### Provided records

══════════════════════════════

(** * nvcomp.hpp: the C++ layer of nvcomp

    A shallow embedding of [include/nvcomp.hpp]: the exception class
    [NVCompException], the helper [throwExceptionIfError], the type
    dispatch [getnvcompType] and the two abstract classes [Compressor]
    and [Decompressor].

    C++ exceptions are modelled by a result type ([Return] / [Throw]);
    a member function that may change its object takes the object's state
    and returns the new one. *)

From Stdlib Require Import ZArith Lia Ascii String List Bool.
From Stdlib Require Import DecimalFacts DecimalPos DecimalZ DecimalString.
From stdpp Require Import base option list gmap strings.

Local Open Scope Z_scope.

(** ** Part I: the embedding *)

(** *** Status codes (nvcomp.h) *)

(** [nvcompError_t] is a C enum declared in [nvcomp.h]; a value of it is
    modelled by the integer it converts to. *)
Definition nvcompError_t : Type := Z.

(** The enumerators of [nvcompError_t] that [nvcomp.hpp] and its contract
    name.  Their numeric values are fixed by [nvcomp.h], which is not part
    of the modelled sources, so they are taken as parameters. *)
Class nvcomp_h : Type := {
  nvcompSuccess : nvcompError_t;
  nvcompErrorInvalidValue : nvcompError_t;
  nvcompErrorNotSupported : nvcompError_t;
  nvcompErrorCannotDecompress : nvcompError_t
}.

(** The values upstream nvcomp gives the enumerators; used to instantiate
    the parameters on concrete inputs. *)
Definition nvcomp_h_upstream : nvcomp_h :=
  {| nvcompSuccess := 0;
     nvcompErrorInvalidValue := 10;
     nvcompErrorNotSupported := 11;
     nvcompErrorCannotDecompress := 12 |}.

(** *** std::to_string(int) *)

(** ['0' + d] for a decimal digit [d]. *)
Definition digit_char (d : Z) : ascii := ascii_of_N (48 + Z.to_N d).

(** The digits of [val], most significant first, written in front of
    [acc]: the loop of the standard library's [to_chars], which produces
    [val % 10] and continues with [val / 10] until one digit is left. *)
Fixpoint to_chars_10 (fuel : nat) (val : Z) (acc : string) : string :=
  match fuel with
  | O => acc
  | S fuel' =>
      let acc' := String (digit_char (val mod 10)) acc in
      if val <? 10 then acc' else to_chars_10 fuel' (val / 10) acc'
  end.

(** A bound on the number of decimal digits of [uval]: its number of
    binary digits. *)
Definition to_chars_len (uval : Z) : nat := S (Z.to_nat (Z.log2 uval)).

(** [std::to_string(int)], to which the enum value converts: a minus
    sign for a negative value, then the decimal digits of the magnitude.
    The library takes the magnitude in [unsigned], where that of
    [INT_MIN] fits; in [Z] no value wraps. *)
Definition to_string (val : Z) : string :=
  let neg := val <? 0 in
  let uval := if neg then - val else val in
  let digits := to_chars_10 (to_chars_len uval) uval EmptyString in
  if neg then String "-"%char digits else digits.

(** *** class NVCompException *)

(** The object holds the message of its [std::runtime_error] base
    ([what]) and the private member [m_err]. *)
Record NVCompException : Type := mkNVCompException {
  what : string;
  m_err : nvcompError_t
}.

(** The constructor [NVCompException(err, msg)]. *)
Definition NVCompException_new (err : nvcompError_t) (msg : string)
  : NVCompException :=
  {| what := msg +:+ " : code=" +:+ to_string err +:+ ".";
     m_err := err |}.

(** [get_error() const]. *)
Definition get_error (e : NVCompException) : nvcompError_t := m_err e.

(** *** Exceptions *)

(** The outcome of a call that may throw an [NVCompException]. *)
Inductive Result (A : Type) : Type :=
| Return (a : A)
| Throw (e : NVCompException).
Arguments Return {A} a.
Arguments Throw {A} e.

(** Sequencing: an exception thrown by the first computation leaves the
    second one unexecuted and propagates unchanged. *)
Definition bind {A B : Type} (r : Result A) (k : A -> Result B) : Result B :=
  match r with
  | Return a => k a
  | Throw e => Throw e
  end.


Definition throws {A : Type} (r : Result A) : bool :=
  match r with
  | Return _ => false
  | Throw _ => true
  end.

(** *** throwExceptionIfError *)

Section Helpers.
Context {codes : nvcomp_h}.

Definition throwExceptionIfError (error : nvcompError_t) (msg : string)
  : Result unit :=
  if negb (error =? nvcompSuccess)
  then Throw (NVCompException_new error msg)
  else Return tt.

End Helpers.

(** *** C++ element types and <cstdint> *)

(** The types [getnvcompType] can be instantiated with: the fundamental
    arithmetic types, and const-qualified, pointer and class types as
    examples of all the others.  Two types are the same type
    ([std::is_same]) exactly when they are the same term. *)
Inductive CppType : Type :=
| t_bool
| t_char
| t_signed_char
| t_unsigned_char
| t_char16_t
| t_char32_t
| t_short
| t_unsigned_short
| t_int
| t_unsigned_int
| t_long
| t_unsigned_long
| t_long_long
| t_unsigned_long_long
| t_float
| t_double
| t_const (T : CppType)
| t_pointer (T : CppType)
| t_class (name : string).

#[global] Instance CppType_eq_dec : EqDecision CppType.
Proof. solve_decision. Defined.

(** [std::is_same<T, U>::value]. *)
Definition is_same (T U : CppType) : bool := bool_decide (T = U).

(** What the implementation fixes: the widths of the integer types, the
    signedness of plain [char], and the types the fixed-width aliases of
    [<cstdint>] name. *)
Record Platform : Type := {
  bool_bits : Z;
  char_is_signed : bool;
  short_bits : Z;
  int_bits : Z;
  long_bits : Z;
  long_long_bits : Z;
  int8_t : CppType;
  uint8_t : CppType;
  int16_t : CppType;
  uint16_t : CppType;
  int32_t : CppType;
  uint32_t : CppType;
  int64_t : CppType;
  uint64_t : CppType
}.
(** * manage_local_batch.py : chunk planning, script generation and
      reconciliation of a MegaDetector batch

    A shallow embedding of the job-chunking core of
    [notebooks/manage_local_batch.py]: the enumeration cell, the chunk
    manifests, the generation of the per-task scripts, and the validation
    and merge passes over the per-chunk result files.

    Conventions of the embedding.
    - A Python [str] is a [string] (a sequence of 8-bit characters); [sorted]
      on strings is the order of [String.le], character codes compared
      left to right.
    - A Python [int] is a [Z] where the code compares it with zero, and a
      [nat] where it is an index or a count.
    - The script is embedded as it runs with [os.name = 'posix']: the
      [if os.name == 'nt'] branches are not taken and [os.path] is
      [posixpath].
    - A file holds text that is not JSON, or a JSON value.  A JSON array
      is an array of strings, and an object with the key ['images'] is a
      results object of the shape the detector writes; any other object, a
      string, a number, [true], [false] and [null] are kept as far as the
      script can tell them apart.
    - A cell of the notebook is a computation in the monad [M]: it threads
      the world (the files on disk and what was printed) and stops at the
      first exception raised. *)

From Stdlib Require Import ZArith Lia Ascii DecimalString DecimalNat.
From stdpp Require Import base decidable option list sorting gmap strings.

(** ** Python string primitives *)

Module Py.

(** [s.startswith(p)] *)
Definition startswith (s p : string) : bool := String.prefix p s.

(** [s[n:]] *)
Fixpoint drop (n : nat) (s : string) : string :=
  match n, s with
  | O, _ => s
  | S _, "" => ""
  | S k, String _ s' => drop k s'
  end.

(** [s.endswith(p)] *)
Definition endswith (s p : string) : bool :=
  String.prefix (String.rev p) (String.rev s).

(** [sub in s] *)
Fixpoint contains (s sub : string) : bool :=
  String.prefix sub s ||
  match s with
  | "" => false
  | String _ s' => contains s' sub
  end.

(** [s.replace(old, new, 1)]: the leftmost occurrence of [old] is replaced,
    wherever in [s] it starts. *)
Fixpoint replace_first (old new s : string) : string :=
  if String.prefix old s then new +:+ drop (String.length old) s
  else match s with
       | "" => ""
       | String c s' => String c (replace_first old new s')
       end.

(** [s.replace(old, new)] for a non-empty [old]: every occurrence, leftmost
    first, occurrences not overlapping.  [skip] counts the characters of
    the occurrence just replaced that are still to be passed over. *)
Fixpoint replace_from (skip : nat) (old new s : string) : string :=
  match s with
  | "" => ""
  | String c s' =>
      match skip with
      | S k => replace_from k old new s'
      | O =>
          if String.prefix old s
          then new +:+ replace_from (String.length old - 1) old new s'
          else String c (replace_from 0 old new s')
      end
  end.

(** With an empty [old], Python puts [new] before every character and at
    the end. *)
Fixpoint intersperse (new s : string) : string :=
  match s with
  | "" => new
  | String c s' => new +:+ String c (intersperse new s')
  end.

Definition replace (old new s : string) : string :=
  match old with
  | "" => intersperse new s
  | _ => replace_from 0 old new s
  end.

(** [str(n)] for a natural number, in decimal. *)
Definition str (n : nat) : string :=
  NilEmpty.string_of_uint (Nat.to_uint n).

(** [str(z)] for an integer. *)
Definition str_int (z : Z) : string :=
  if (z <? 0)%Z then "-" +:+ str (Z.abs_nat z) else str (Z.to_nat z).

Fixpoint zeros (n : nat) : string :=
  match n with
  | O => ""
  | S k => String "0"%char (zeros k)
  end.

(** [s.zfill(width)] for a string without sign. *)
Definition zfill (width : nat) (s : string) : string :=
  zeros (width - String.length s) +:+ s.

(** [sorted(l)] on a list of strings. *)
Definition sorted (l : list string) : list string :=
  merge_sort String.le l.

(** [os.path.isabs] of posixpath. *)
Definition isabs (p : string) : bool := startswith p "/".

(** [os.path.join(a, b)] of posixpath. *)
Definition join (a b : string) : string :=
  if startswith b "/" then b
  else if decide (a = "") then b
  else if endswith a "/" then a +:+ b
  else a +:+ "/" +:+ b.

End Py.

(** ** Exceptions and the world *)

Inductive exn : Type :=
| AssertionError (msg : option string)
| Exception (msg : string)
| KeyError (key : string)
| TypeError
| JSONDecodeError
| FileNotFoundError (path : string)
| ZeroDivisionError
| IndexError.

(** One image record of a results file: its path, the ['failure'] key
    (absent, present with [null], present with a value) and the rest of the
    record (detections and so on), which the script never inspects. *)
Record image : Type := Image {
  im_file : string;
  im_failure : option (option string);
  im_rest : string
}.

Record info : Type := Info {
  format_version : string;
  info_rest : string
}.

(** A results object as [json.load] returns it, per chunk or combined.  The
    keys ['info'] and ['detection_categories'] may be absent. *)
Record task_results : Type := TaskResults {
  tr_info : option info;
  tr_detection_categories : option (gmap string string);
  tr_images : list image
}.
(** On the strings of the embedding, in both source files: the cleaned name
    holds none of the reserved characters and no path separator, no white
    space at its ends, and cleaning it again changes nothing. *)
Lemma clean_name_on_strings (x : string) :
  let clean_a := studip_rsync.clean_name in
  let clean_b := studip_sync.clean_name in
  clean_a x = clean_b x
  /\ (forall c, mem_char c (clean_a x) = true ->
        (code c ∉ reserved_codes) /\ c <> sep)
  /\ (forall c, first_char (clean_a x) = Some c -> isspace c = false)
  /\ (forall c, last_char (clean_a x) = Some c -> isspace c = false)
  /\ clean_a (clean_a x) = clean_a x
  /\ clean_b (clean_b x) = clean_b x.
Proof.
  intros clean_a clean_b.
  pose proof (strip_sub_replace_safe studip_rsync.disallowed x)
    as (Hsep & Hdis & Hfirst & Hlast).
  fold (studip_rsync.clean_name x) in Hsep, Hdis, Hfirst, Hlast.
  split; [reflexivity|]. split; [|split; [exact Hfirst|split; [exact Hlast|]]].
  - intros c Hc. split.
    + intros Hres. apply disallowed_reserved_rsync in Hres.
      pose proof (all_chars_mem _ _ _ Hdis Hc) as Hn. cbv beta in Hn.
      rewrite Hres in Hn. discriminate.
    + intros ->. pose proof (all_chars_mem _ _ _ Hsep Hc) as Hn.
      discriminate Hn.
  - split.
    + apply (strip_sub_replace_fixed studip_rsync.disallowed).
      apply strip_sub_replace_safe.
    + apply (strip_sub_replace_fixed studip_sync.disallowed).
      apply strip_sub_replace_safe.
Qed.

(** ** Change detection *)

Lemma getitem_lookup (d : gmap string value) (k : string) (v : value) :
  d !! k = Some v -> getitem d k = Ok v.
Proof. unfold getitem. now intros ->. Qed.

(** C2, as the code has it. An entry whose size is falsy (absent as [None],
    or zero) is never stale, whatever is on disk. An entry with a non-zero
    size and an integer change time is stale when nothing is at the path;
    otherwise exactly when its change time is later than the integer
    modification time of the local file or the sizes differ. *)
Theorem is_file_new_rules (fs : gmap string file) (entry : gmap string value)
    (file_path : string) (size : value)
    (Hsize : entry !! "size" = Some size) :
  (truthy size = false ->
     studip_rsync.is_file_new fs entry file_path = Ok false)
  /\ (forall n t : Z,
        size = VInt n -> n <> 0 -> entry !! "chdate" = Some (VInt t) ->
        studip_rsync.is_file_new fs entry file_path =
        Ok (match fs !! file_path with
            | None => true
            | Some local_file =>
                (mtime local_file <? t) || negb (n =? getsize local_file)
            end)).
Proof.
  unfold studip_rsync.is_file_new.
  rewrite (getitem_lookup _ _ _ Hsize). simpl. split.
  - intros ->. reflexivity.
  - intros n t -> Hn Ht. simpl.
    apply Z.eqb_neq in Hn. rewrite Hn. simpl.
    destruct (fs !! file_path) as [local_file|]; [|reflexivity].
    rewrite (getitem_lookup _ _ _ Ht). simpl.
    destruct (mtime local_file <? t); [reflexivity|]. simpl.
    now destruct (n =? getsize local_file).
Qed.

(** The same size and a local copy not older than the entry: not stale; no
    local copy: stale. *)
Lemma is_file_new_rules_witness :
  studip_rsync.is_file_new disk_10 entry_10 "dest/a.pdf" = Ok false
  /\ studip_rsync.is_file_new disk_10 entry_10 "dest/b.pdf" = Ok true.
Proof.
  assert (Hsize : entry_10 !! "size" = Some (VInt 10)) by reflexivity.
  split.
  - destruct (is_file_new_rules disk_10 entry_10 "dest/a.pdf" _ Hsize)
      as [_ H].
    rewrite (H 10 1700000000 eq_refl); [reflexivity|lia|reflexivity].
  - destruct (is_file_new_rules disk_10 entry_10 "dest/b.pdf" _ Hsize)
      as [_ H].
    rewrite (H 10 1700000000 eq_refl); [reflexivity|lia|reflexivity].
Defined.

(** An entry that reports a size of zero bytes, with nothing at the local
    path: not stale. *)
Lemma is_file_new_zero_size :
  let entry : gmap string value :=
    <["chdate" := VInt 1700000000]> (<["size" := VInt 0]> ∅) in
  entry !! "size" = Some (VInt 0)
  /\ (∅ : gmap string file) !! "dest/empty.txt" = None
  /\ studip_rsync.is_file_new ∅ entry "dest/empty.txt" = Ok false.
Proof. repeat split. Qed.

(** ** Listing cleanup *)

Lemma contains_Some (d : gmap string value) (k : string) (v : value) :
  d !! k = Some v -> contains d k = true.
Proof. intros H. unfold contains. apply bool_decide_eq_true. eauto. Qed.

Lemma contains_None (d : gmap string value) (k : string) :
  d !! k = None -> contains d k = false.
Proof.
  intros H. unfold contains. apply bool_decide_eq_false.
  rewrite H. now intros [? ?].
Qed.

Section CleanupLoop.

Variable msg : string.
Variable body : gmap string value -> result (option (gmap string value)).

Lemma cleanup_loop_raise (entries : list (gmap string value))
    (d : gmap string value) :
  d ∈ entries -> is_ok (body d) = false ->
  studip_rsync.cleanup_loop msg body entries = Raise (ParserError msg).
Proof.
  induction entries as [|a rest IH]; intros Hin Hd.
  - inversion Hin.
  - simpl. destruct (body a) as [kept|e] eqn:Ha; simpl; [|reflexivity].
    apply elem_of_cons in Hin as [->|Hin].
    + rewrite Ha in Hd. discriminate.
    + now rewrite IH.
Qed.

══════════════════════════════

### Work order
"Hdis" is the string to look for; please copy every line of the records above where it appears.

### Response to this exercise
    as (Hsep & Hdis & Hfirst & Hlast).
  fold (studip_rsync.clean_name x) in Hsep, Hdis, Hfirst, Hlast.
      pose proof (all_chars_mem _ _ _ Hdis Hc) as Hn. cbv beta in Hn.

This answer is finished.